Thanks for your email. The 2 products do contain the same main ingredient - sibutramine hydrochloride but thr sibotrim has added ingredients for nutritional benefits. The effects of both are the same.

Thanks for your custom and support.

www.tan-labs.com

> -------Original Message-------

> From:

> To: [email protected]

> Subject: FW: Hi there

> Sent: Jun 13 '11 11:39

>

> Hello Team

>

> Following on from my previous email thread questioning the difference

> between Sibotrim and Reductrim.**See below where you say the items are the same but just different brands. Please can you let me know why when I received the product it has added ingrediets listed on the bottle.

>

> I can see on the various forums that you obviously get the same

> response each time people order Sibotrim from you,**but I don't understand why I get some replies from you and then when I have more questions I don't get any replies from you.

>

> I have no issue with the Reductrim tabs but just want to have some

> feedback to my questions and its so friggen annoying that you guys just go completely quiet on certain things.

>

> Whats the deal????**Just let me know so I know and understand please.

>

> Kind regards

>


----------



## tish-tish (Sep 1, 2011)

lcc said:


> I am quite happy to take a banned substance - Reductil / Sibutramine. However when I order Reductrim from them and I order Sibuslim from them and they both say it contains Sibutramine, that is what I expected. When I then order Sibotrim from them and the packet arrives and it doesn't say it on the box then I question it. I questioned it because it said it on the website. I was made to buy goods that were not as described. I gave them the opportunity to explain themselves to me but they ignored several emails. What do you expect me to do?
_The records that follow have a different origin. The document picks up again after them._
(** X7: Iterating over positive dimensions yields the cuboid
    [[-X, X) x [-Y, Y) x [-Z, Z)] in nested order (x outermost), each
    coordinate once, and in the order of the flat storage: the indices of
    the coordinates enumerated are 0, 1, ..., 8XYZ - 1.  With [X <= 0] the
    iteration yields nothing. *)
Theorem coords_storage_order (d : GridDimensions.t) :
  (positive d ->
   GridDimensions.coords d = cuboid d /\
   map (fun '(a, b, c) => GridDimensions.indexOf d a b c) (GridDimensions.coords d)
   = zrange 0 (CellGrid.size d) /\
   NoDup (GridDimensions.coords d) /\
   Z.of_nat (length (GridDimensions.coords d)) = CellGrid.size d) /\
  (GridDimensions.halfX d <= 0 -> GridDimensions.coords d = []).
Proof.
  split.
  - intros Hpos. pose proof (map_indexOf_cuboid d Hpos) as Hmap.
    rewrite coords_cuboid by assumption.
    split; [reflexivity|]. split; [exact Hmap|]. split.
    + apply (NoDup_map_inv (fun '(a, b, c) => GridDimensions.indexOf d a b c)).
      rewrite Hmap. apply NoDup_zrange.
    + rewrite <- (length_map (fun '(a, b, c) => GridDimensions.indexOf d a b c)), Hmap.
      rewrite length_zrange. destruct Hpos as (HX & HY & HZ).
      assert (0 <= CellGrid.size d)
        by (unfold CellGrid.size; repeat apply Z.mul_nonneg_nonneg; lia).
      lia.
  - intros HX. unfold GridDimensions.coords. cbn [GridDimensions.forOf].
    unfold GridDimensions.next, GridDimensions.iterator. unfold_dims.
    destruct (_ >=? GridDimensions.halfZ d); destruct (_ >=? GridDimensions.halfY d);
      rewrite geb_true by lia; reflexivity.
Qed.

Lemma coords_storage_order_witness :
  GridDimensions.coords dims111 = cuboid dims111 /\
  map (fun '(a, b, c) => GridDimensions.indexOf dims111 a b c) (GridDimensions.coords dims111)
  = zrange 0 8 /\
  GridDimensions.coords (GridDimensions.make 0 3 3) = [].
Proof.
  destruct (coords_storage_order dims111) as [H _].
  destruct H as (H1 & H2 & _); [unfold positive; cbn; lia|].
  destruct (coords_storage_order (GridDimensions.make 0 3 3)) as [_ H'].
  split; [exact H1|]. split; [exact H2|]. apply H'. cbn. lia.
Defined.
Take something into my body that could poison me? Throw £67 pounds down the drain? Sibutramine I know and can take it, as I said I know a user who felt very ill after taking just one dose of Sibotrim. For those that are interested? The result - I got a refund which is fine I am happy with that. But nobody could answer my questions they handled it by ignoring my emails. So for those of you who are happy to deal with this company that is fine - I have no problems ordering anything from them as long as it states on the packet that it contains Sibutramine. OR they make it clear that whaterver they sell will not say it on the packet but it is well known that is what it contains. If they can advertise it for 2 of their products then when they can't or won't do it for a third - then they have something to hide as far as am concerned


i know i am a few months late but i would just like to add that although tan-labs may not be great at responding to some issues as speedy as we would like i have had nothing but great results from sibutrim!!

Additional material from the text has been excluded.